Lettres: Une troisième voie

La lecture de l'entrevue avec Jocelyn Létourneau (Le Devoir, lundi 6 novembre) m'a permis de me rendre compte, une nouvelle fois, de l'étroitesse du débat en ce qui concerne le sentiment nationaliste des Québécois.

On peut être souverainiste ou fédéraliste, rien d'autre. Aucune nuance n'est acceptée dans ce débat. Lorsqu'on dit souhaiter que le Québec occupe librement ses champs de compétence à l'intérieur du Canada, on se moque en rappelant la boutade d'Yvon Deschamps. Mais en y pensant bien, «un Québec fort dans un Canada uni» n'est pas vraiment une boutade. C'est une troisième option tout à fait légitime, bien qu'elle n'ait pas droit de cité. Mario Dumont en a payé le prix il y a quelques années en se déclarant autonomiste. Fédéralistes, souverainistes et journalistes lui avaient alors tiré dessus en l'accusant de cacher son jeu. Ceux qui défendent cette idée sont des ambivalents aux yeux de M. Létourneau, ils sont des mous pour les souverainistes et des indécis pour les sondeurs.

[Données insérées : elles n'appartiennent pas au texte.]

(** [canDeploy(connectionProfileRef)]. *)
Definition canDeploy (connectionProfileRef : string) : bool :=
  let peerCardRef :=
    JsArray.at_
      (getIdentityCardRefsWithProfileAndRole connectionProfileRef "PeerAdmin")
      0 in
  if negb (truthy (ofString peerCardRef)) then false else
  let channelCardRef :=
    JsArray.at_
      (getIdentityCardRefsWithProfileAndRole connectionProfileRef
         "ChannelAdmin") 0 in
  if negb (truthy (ofString channelCardRef)) then false else
  true.

(** [deployNetwork(connectionProfileRef)]: the first component is the
    argument of the call [setCurrentIdentityCard(peerCardRef)]. *)
Definition deployNetwork (connectionProfileRef : string)
    (this : LoginComponent) : option string * LoginComponent :=
  let peerCardRef :=
    JsArray.at_
      (getIdentityCardRefsWithProfileAndRole connectionProfileRef "PeerAdmin")
      0 in
  let this := set_showSubScreen true this in
  let this := set_showDeployNetwork true this in
  (peerCardRef, this).

(** [finishedDeploying()]. *)
Definition finishedDeploying (cards : JsMap.t IdCard) (this : LoginComponent)
  : result LoginComponent :=
  let this := set_showSubScreen false this in
  let this := set_showDeployNetwork false this in
  loadIdentityCards getQualifiedProfileName cards this.

(** The calls that assign fields of the component.  [importIdentity] and
    [removeIdentity] reach the fields through [loadIdentityCards] only;
    [changeIdentity] and [exportIdentity] assign none. *)
Inductive action : Type :=
| NgOnInit (isWebOnly : bool) (cards : JsMap.t IdCard)
| LoadIdentityCards (cards : JsMap.t IdCard)
| EditConnectionProfile (connectionProfile : option ConnectionProfile)
| CloseSubView
| CreateIdCard
| FinishedCardCreation (event : bool) (cards : JsMap.t IdCard)
| DeployNetwork (connectionProfileRef : string)
| FinishedDeploying (cards : JsMap.t IdCard).

Definition perform (a : action) (this : LoginComponent)
  : result LoginComponent :=
  match a with
  | NgOnInit isWebOnly cards => ngOnInit isWebOnly cards this
  | LoadIdentityCards cards =>
      loadIdentityCards getQualifiedProfileName cards this
  | EditConnectionProfile connectionProfile =>
      Ok (editConnectionProfile connectionProfile this)
  | CloseSubView => Ok (closeSubView this)
  | CreateIdCard => Ok (createIdCard this)
  | FinishedCardCreation event cards => finishedCardCreation event cards this
  | DeployNetwork connectionProfileRef =>
      Ok (snd (deployNetwork connectionProfileRef this))
  | FinishedDeploying cards => finishedDeploying cards this
  end.

Fixpoint performAll (actions : list action) (this : LoginComponent)
  : result LoginComponent :=
  match actions with
  | [] => Ok this
  | a :: rest => this <- perform a this ;; performAll rest this
  end.

End Screens.

(** A service that knows one peer administrator and one channel
    administrator card for every profile. *)
Definition sampleRoleRefs (connectionProfileRef role : string) : list string :=
  if (role =? "PeerAdmin")%string then ["peer-card"]%string
  else if (role =? "ChannelAdmin")%string then ["channel-card"]%string
  else [].

(** ** The cards of composer-common *)



(** ** Sample inputs *)

Definition blank : LoginComponent :=
  mkLoginComponent false [] [] [] [] [] false None false false.

Definition orgA : ConnectionProfile := mkConnectionProfile "Org A profile" "hlfv1".
Definition orgB : ConnectionProfile := mkConnectionProfile "Org B profile" "hlfv1".
Definition web : ConnectionProfile := mkConnectionProfile "$default" "web".

(** Two cards of one network profile and one of the web profile. *)
Definition exCards : JsMap.t IdCard :=
  [ ("c1", mkIdCard (Some "alice") (Some "net-a") (Some []) orgA);
    ("c2", mkIdCard (Some "bob") (Some "net-a") (Some ["PeerAdmin"]) orgA);
    ("c3", mkIdCard (Some "eve") None (Some []) web) ]%string.

(** Cards of two network profiles, none of the web profile. *)
Definition noWebCards : JsMap.t IdCard :=
  [ ("c1", mkIdCard (Some "alice") (Some "net-a") (Some []) orgA);
    ("c2", mkIdCard (Some "bob") (Some "net-b") (Some []) orgB) ]%string.

(** Two cards that differ in their names only. *)
Definition tieCards : JsMap.t IdCard :=
  [ ("c1", mkIdCard (Some "bob") (Some "net-a") (Some ["PeerAdmin"]) orgA);
    ("c2", mkIdCard (Some "alice") (Some "net-a") (Some ["PeerAdmin"]) orgA)
  ]%string.


(** ** Auxiliary definitions for the statements *)

(** Insertion sort under a comparator that cannot throw; [after x y] says
    that [x] has to go behind [y]. *)
Fixpoint insertBy {A : Type} (after : A -> A -> bool) (x : A) (l : list A)
  : list A :=
  match l with
  | [] => [x]
  | y :: l' => if after x y then y :: insertBy after x l' else x :: y :: l'
  end.

Fixpoint isort {A : Type} (after : A -> A -> bool) (l : list A) : list A :=
  match l with
  | [] => []
  | x :: l' => insertBy after x (isort after l')
  end.

(** [a] occurs somewhere in front of [b]. *)
Definition before (a b : string) (l : list string) : Prop :=
  exists l1 l2 l3, l = l1 ++ a :: l2 ++ b :: l3.

(** Order of first encounter: [discover] is what [has]/[set] do to the key
    sequence of [connectionProfileNames] when a reference is met. *)
Definition discover (seen : list string) (ref : string) : list string :=
  if existsb (String.eqb ref) seen then seen else seen ++ [ref].

Definition firstSeen (refs : list string) : list string :=
  fold_left discover refs [].

(** The fields of [c] that the first pass of [loadIdentityCards] works on,
    put into the component [this]. *)
Definition graft (this c : LoginComponent) : LoginComponent :=
  mkLoginComponent (usingLocally this) (connectionProfileRefs this)
    (connectionProfileNames c) (connectionProfiles c) (idCardRefs this)
    (idCards c) (showDeployNetwork this) (editingConnectionProfile this)
    (creatingIdCard this) (showSubScreen this).

(** The fields of [c] that [loadIdentityCards] computes, put into the
    component [this]. *)
Definition carry (this c : LoginComponent) : LoginComponent :=
  mkLoginComponent (usingLocally this) (connectionProfileRefs c)
    (connectionProfileNames c) (connectionProfiles c) (idCardRefs c)
    (idCards c) (showDeployNetwork this) (editingConnectionProfile this)
    (creatingIdCard this) (showSubScreen this).

(** The pair [(connectionProfileRef, cardRef)] is the one that the card
    stored under [cardRef] gives. *)
Definition tagOf (getQualifiedProfileName : ConnectionProfile -> string)
    (cards : JsMap.t IdCard) (t : string * string) : Prop :=
  exists card, JsMap.get cards (snd t) = Some card
    /\ getQualifiedProfileName (getConnectionProfile card) = fst t.

(** [l] lists the profile references of the cards, taken in the order of
    the mapping, each at its first occurrence only. *)
Definition discoveryOrder (getQualifiedProfileName : ConnectionProfile -> string)
    (cards : JsMap.t IdCard) (l : list string) : Prop :=
  exists tagged,
    map snd tagged = JsMap.keys cards
    /\ Forall (tagOf getQualifiedProfileName cards) tagged
    /\ l = firstSeen (map fst tagged).

(** The decision [sort] takes from [compareProfileNames]. *)
Definition profileAfter (this : LoginComponent) (a b : string) : bool :=
  0 <? JsArray.sortCompare (compareProfileNames this a b).

(** Two entries of the groups before and after [forEach]: same key, the
    card references rearranged. *)
Definition regrouped (e e' : string * list string) : Prop :=
  fst e = fst e' /\ Permutation (snd e) (snd e').

(** The entries of a profile order that are profile references other than
    ['web-$default']. *)
Definition nonSentinel (refs : list (option string)) : list string :=
  flat_map (fun e =>
              match e with
              | Some r => if (r =? webDefault)%string then [] else [r]
              | None => []
              end) refs.

(** [a] is not displayed under a greater name than [b]. *)
Definition byDisplayName (this : LoginComponent) (a b : string) : Prop :=
  exists x y,
    JsMap.get (connectionProfileNames this) a = Some x
    /\ JsMap.get (connectionProfileNames this) b = Some y
    /\ (x <=? y)%string = true.

(** A store in which every empty business-network name and card name has
    been replaced by an absent one. *)
Definition emptyAsAbsent (o : option string) : option string :=
  match o with
  | Some s => if (s =? "")%string then None else Some s
  | None => None
  end.

Definition withoutEmptyNames (store : JsMap.t IdCard) : JsMap.t IdCard :=
  map (fun e =>
         (fst e,
          mkIdCard (emptyAsAbsent (getName (snd e)))
            (emptyAsAbsent (getBusinessNetworkName (snd e)))
            (getRoles (snd e)) (getConnectionProfile (snd e)))) store.

(** [r] is one of [a] and [b]. *)
Definition either (a b r : string) : bool :=
  (r =? a)%string || (r =? b)%string.

(** What [sortBy] orders by: nothing for a falsy value, the primitive
    string for a truthy one. *)
Definition sortKey (v : value) : option string :=
  if truthy v then toPrimitive v else None.

(** The card stored under [a] does not have to go behind the one under
    [b]: its business network comes first under [sortBy], or the networks
    tie and its roles do not come later. *)
Definition cardNotAfter (store : JsMap.t IdCard) (a b : string) : Prop :=
  exists cardA cardB,
    getIdentityCard store a = Some cardA
    /\ getIdentityCard store b = Some cardB
    /\ (sortBy (ofString (getBusinessNetworkName cardA))
          (ofString (getBusinessNetworkName cardB)) < 0
        \/ (sortBy (ofString (getBusinessNetworkName cardA))
              (ofString (getBusinessNetworkName cardB)) = 0
            /\ sortBy (ofArray (getRoles cardA)) (ofArray (getRoles cardB))
               <= 0)).

(** The decision [sort] takes from [sortIdCards]. *)
Definition cardAfter (store : JsMap.t IdCard) (a b : string) : bool :=
  match sortIdCards store a b with
  | Ok v => 0 <? JsArray.sortCompare v
  | Throw _ => false
  end.

(** An entry [(cardRef, card)] under which [get] finds that card. *)
Definition resolved (cards : JsMap.t IdCard) (e : string * IdCard) : Prop :=
  JsMap.get cards (fst e) = Some (snd e).

(** What the callback of [map] returns and what it does to the component
    when [cards.get(cardRef)] is the card of the entry. *)
Definition tagEntry (getQualifiedProfileName : ConnectionProfile -> string)
    (e : string * IdCard) : string * string :=
  (getQualifiedProfileName (getConnectionProfile (snd e)), fst e).

Definition registerProfile
    (getQualifiedProfileName : ConnectionProfile -> string)
    (this : LoginComponent) (e : string * IdCard) : LoginComponent :=
  let connectionProfile := getConnectionProfile (snd e) in
  let connectionProfileRef := getQualifiedProfileName connectionProfile in
  if negb (JsMap.has (connectionProfileNames this) connectionProfileRef)
  then
    set_connectionProfiles
      (JsMap.set (connectionProfiles this) connectionProfileRef
         connectionProfile)
      (set_connectionProfileNames
         (JsMap.set (connectionProfileNames this) connectionProfileRef
            (name connectionProfile)) this)
  else this.

(** The card references that [reduce] collects under the key [p]. *)
Definition groupOf (p : string) (tagged : list (string * string))
  : list string :=
  map snd (filter (fun t => (fst t =? p)%string) tagged).

(** A group after [forEach] has sorted it. *)
Definition sortGroup (cards : JsMap.t IdCard) (e : string * list string)
  : string * list string :=
  (fst e, isort (cardAfter cards) (snd e)).

(** A stored profile sits under its own reference, next to its own name,
    and is the profile of one of the entries. *)
Definition profilesAgree (getQualifiedProfileName : ConnectionProfile -> string)
    (es : list (string * IdCard)) (s : LoginComponent) : Prop :=
  forall r cp,
    JsMap.get (connectionProfiles s) r = Some cp ->
    JsMap.get (connectionProfileNames s) r = Some (name cp)
    /\ getQualifiedProfileName cp = r
    /\ exists e, In e es /\ getConnectionProfile (snd e) = cp.

(** ** The order on strings *)

Lemma ascii_compare_refl (a : ascii) : Ascii.compare a a = Eq.
Proof. unfold Ascii.compare. apply N.compare_refl. Qed.

Lemma ascii_compare_lt_trans (a b c : ascii) :
  Ascii.compare a b = Lt -> Ascii.compare b c = Lt -> Ascii.compare a c = Lt.
Proof.
  unfold Ascii.compare. rewrite !N.compare_lt_iff. lia.
Qed.

Lemma string_compare_refl (s : string) : (s ?= s)%string = Eq.
Proof.
  induction s as [|a s IH]; simpl; [reflexivity|].
  now rewrite ascii_compare_refl.
Qed.

Lemma string_compare_lt_trans (a b c : string) :
  (a ?= b)%string = Lt -> (b ?= c)%string = Lt -> (a ?= c)%string = Lt.
Proof.
  revert b c. induction a as [|x a IH]; intros [|y b] [|z c]; simpl;
    try discriminate; try reflexivity.
  destruct (Ascii.compare x y) eqn:Exy; try discriminate;
    destruct (Ascii.compare y z) eqn:Eyz; try discriminate; intros Hab Hbc.
  - apply Ascii.compare_eq_iff in Exy, Eyz. subst.
    rewrite ascii_compare_refl. eauto.
  - apply Ascii.compare_eq_iff in Exy. subst. now rewrite Eyz.
  - apply Ascii.compare_eq_iff in Eyz. subst. now rewrite Exy.
  - now rewrite (ascii_compare_lt_trans _ _ _ Exy Eyz).
Qed.

Lemma string_ltb_irrefl (s : string) : (s <? s)%string = false.
Proof. unfold String.ltb. now rewrite string_compare_refl. Qed.

Lemma string_ltb_leb (x y : string) :
  (y <? x)%string = false <-> (x <=? y)%string = true.
Proof.
  unfold String.ltb, String.leb. rewrite (String.compare_antisym x y).
  destruct (y ?= x)%string; simpl; split; congruence.
Qed.

Lemma string_ltb_asym (x y : string) :
  (x <? y)%string = true -> (y <? x)%string = false.
Proof.
  unfold String.ltb. rewrite (String.compare_antisym x y).
  destruct (y ?= x)%string; simpl; congruence.
Qed.

Lemma string_leb_trans (x y z : string) :
  (x <=? y)%string = true -> (y <=? z)%string = true -> (x <=? z)%string = true.
Proof.
  unfold String.leb.
  destruct (x ?= y)%string eqn:Exy; try discriminate;
    destruct (y ?= z)%string eqn:Eyz; try discriminate; intros _ _.
  - apply String.compare_eq_iff in Exy. subst. now rewrite Eyz.
  - apply String.compare_eq_iff in Exy. subst. now rewrite Eyz.
  - apply String.compare_eq_iff in Eyz. subst. now rewrite Exy.
  - now rewrite (string_compare_lt_trans _ _ _ Exy Eyz).
Qed.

Pourtant, la nuance semble être la seule chose qui rallie les Québécois, et M. Létourneau le démontre bien. Ce qui est apprécié ici, c'est un Parti libéral du Québec qui défend farouchement les intérêts du Québec ou un PQ qui met en veilleuse la souveraineté afin de se concentrer sur la gestion de la province. Cela ne démontre pas l'ambivalence des Québécois. Cela démontre plutôt qu'en marge du débat polarisé entre souverainistes et fédéralistes, il y a une troisième voie nuancée qui fait son chemin à travers élections et référendums, ramenant constamment à l'ordre les partis qui campent trop sur leurs positions.